The decree is modified in accordance with the foregoing opinion and, so modified, is affirmed.
On Petition by American Stevedores, Inc., for Rehearing.
This petition for rehearing is limited to so much of our decision as grants full, rather than one-half, indemnity to the United States against the impleaded respondent, American Stevedores, Inc. The petitioner argues that our opinion is erroneous in applying common law principles of contribution to a suit in admiralty in which we have affirmed findings that the libellant's injury resulted from the concurrent negligence of both the respondent and the impleaded respondent. We are by no means convinced that the rule of The Chattahoochee, 173 U.S. 540, 19 S. Ct. 491, 43 L. Ed. 801, which was not previously called to our attention, is controlling in a situation such as this, but the point may be considered left open since determination of the right of contribution is not essential to decision as to indemnity under the respondent's contract.

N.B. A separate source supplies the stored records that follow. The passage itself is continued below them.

(* ===== verification/Float64.v ===== *)
(** * Float64: Go's float64 arithmetic and its integer widths

    A float64 is the IEEE 754 binary64 value of [SpecFloat], the executable
    specification of the standard library: 53 bits of precision, largest
    exponent 1024.  Durations are int64 nanoseconds. *)

From Stdlib Require Import SpecFloat.
From S2P Require Import Prelude.

Definition float64 : Type := spec_float.

Definition prec : Z := 53.
Definition emax : Z := 1024.

Definition f_add : float64 -> float64 -> float64 := SFadd prec emax.
Definition f_sub : float64 -> float64 -> float64 := SFsub prec emax.
Definition f_mul : float64 -> float64 -> float64 := SFmul prec emax.
Definition f_div : float64 -> float64 -> float64 := SFdiv prec emax.
Definition f_lt (a b : float64) : bool := SFltb a b.
Definition f_le (a b : float64) : bool := SFleb a b.

(** [float64(n)] for an integer. *)
Definition f_of_Z (n : Z) : float64 := binary_normalize prec emax n 0 false.

Definition min_int64 : Z := - 2 ^ 63.
Definition max_int64 : Z := 2 ^ 63 - 1.
Definition in_int64 (z : Z) : bool := ((min_int64 <=? z) && (z <=? max_int64))%Z.

(** Two's complement wrap-around at 64 bits. *)
Definition wrap64 (z : Z) : Z := ((z + 2 ^ 63) mod 2 ^ 64 - 2 ^ 63)%Z.

(** The value of a finite float truncated towards zero. *)
Definition f_trunc (f : float64) : Z :=
  match f with
  | S754_finite s m e =>
      let v := if (0 <=? e)%Z then (Z.pos m * 2 ^ e)%Z else (Z.pos m / 2 ^ (- e))%Z in
      if s then (- v)%Z else v
  | _ => 0%Z
  end.

(** [int64(f)]: truncation; what is out of range, infinite or not a number
    gives the value amd64's conversion gives. *)
Definition Z_of_f (f : float64) : Z :=
  match f with
  | S754_infinity _ | S754_nan => min_int64
  | _ => if in_int64 (f_trunc f) then f_trunc f else min_int64
  end.

Definition Second : Z := 1000000000.
Definition Minute : Z := 60 * Second.
Definition Hour : Z := 60 * Minute.
Definition Millisecond : Z := 1000000.

(** [Duration.Seconds]. *)
Definition Seconds (d : Z) : float64 :=
  f_add (f_of_Z (Z.quot d Second)) (f_div (f_of_Z (Z.rem d Second)) (f_of_Z Second)).

(** [Time.Sub] saturates at the ends of int64. *)
Definition time_sub (a b : Z) : Z := Z.max min_int64 (Z.min max_int64 (a - b)).

(** Subtracting one from a small whole float is exact: checked by
    computation for every count a budget of this program can reach. *)
Definition max_exact : nat := 1024.

Definition feqb (a b : float64) : bool :=
  match a, b with
  | S754_finite s m e, S754_finite s' m' e' => Bool.eqb s s' && Pos.eqb m m' && Z.eqb e e'
  | S754_zero s, S754_zero s' => Bool.eqb s s'
  | _, _ => false
  end.

Lemma feqb_eq a b : feqb a b = true -> a = b.
Proof.
  destruct a, b; cbn; try done.
  - intros H%Bool.eqb_prop. by subst.
  - intros H. bool_prop. f_equal; [by apply Bool.eqb_prop|by apply Pos.eqb_eq|done].
Qed.

Definition exact_at (n : nat) : bool :=
  let a := f_of_Z (Z.of_nat (S n)) in
  feqb (f_sub a (f_of_Z 1)) (f_of_Z (Z.of_nat n)) && f_le (f_of_Z 1) a &&
  Z.eqb (Z_of_f (f_of_Z (Z.of_nat n))) (Z.of_nat n) && negb (f_lt a (f_of_Z (Z.of_nat n))).

Lemma exact_all : forallb exact_at (seq 0 max_exact) = true.
Proof. vm_compute. reflexivity. Qed.

Lemma exact n : n < max_exact -> exact_at n = true.
Proof.
  intros H. pose proof exact_all as E. rewrite forallb_forall in E. apply E, in_seq. lia.
Qed.

Lemma f_pred n : n < max_exact -> f_sub (f_of_Z (Z.of_nat (S n))) (f_of_Z 1) = f_of_Z (Z.of_nat n).
Proof. intros H%exact. unfold exact_at in H. bool_prop. by apply feqb_eq. Qed.

Lemma f_one_le n : n < max_exact -> f_le (f_of_Z 1) (f_of_Z (Z.of_nat (S n))) = true.
Proof. intros H%exact. unfold exact_at in H. by bool_prop. Qed.

Lemma Z_of_f_small n : n < max_exact -> Z_of_f (f_of_Z (Z.of_nat n)) = Z.of_nat n.
Proof. intros H%exact. unfold exact_at in H. by bool_prop. Qed.

(** Whole numbers below 2^53 are held exactly: nothing is rounded away when
    one is read back. *)
Lemma digits_size m : digits2_pos m = Pos.size m.
Proof. induction m; simpl; congruence. Qed.

Lemma digits_bound m : (Z.pos m < 2 ^ 53)%Z -> (Z.pos (digits2_pos m) <= 53)%Z.
Proof.
  intros H. rewrite digits_size. pose proof (Pos.size_le m) as S.
  assert (2 ^ Z.pos (Pos.size m) <= 2 * Z.pos m)%Z as S' by (rewrite <- Pos2Z.inj_pow; lia).
  destruct (Z.le_gt_cases (Z.pos (Pos.size m)) 53) as [?|G]; [done|].
  assert (2 ^ 54 <= 2 ^ Z.pos (Pos.size m))%Z by (apply Z.pow_le_mono_r; lia). lia.
Qed.

Lemma digits_shift m d : digits2_pos (Pos.iter xO m d) = (digits2_pos m + d)%positive.
Proof.
  revert d. apply Pos.peano_ind; [simpl; lia|]. intros d IH. rewrite Pos.iter_succ. simpl. rewrite IH. lia.
Qed.

Lemma iter_shift m d : Z.pos (Pos.iter xO m d) = (Z.pos m * 2 ^ Z.pos d)%Z.
Proof. pose proof (Zpower.shift_pos_correct d m) as E. unfold Zpower.shift_pos in E. rewrite E. rewrite Z.pow_pos_fold. lia. Qed.

Lemma round_aux_exact s m e : Z.pos (digits2_pos m) = prec -> (-1074 <= e <= 0)%Z ->
  binary_round_aux prec emax s (Z.pos m) e loc_Exact = S754_finite s m e.
Proof.
  intros D R. unfold binary_round_aux, shr_fexp. cbn [shr_record_of_loc Zdigits2]. rewrite D.
  assert (fexp prec emax (prec + e) - e = 0)%Z as E by (unfold fexp, emin, prec, emax; lia). rewrite E.
  cbn [shr shr_m loc_of_shr_record round_nearest_even]. cbn [shr_record_of_loc Zdigits2]. rewrite D, E. cbn [shr shr_m].
  by rewrite (proj2 (Z.leb_le _ _)) by (unfold prec, emax; lia).
Qed.

Lemma normalize_pos s m : (Z.pos m < 2 ^ 53)%Z ->
  exists m' d, binary_round prec emax s m 0 = S754_finite s m' (- Z.of_N d) /\ Z.pos m' = (Z.pos m * 2 ^ Z.of_N d)%Z.
Proof.
  intros H%digits_bound. unfold binary_round, shl_align.
  assert (fexp prec emax (Z.pos (digits2_pos m) + 0) - 0 = Z.pos (digits2_pos m) - 53)%Z as ->
    by (unfold fexp, emin, prec, emax; lia).
  destruct (Z.pos (digits2_pos m) - 53)%Z as [|d|d] eqn:E; [|lia|].
  - exists m, 0%N. split; [|lia]. apply round_aux_exact; unfold prec; lia.
  - exists (Pos.iter xO m d), (N.pos d). split; [|apply iter_shift].
    assert (fexp prec emax (Z.pos (digits2_pos m) + 0) = - Z.pos d)%Z as -> by (unfold fexp, emin, prec, emax; lia).
    apply round_aux_exact; [rewrite digits_shift; unfold prec; lia|lia].
Qed.

Lemma f_trunc_scaled s m' m d : Z.pos m' = (Z.pos m * 2 ^ Z.of_N d)%Z ->
  f_trunc (S754_finite s m' (- Z.of_N d)) = if s then Z.neg m else Z.pos m.
Proof.
  intros E. unfold f_trunc. destruct (0 <=? - Z.of_N d)%Z eqn:L; bool_prop.
  - assert (d = 0%N) as -> by lia. simpl in E |- *. rewrite Z.mul_1_r in E. rewrite !E. destruct s; lia.
  - rewrite Z.opp_involutive, E, Z.div_mul by (apply Z.pow_nonzero; lia). by destruct s.
Qed.

Lemma Z_of_f_of_Z n : (Z.abs n < 2 ^ 53)%Z -> Z_of_f (f_of_Z n) = n.
Proof.
  intros H. unfold f_of_Z, binary_normalize. destruct n as [|m|m]; [done|..];
    [destruct (normalize_pos false m) as (m' & d & -> & E)|destruct (normalize_pos true m) as (m' & d & -> & E)]; try lia;
    unfold Z_of_f; rewrite (f_trunc_scaled _ _ _ _ E); unfold in_int64, min_int64, max_int64;
    rewrite !(proj2 (Z.leb_le _ _)) by lia; done.
Qed.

The petitioner asserts that our interpretation of the indemnity contract is contrary to the authorities in this and other circuits. We do not so read them. Shamrock Towing Co. v. City of New York, 2 Cir., 16 F.2d 199, is the case cited from our own circuit. There a libel was filed against the city for breach of charter in failing to return the chartered scows in good condition. The city impleaded a corporation which was employed under contract to unload the scows. The chartered scows were damaged by fire and both the city and the contractor were liable to the libellant for negligent failure to supply fire protection at the dumping ground. A further question was whether the contractor was bound to stand the whole loss because of its agreement to hold the city harmless for damages caused to the scows "by the negligent acts or omissions of the contractor." We held the contract to cover only "cases in which the city's liability to the scow owners arose without fault on its own part." Since the city might be liable to the scow owner under its charter without fault on its part, it was possible to limit the indemnity provisions as we did without depriving them of all utility. In the case at bar, however, the United States could be liable only if itself at fault; hence a similar construction here would make the indemnity provision meaningless. Without analyzing the authorities from other circuits cited by the petitioner it will suffice to say that none of them, in our opinion, is contrary to the decision we have reached. Nor need we be troubled by doubt as to admiralty jurisdiction extending to a contract of indemnity, since jurisdiction could rest on the fact that the indemnitee is the United States, 28 U.S.C.A. § 41(1); see Tuthill v. United States, D.C.N.D.Ill., 38 F. 538, appeal dismissed, 136 U.S. 652, 10 S. Ct. 1075, 34 L. Ed. 557.
Petition for rehearing denied.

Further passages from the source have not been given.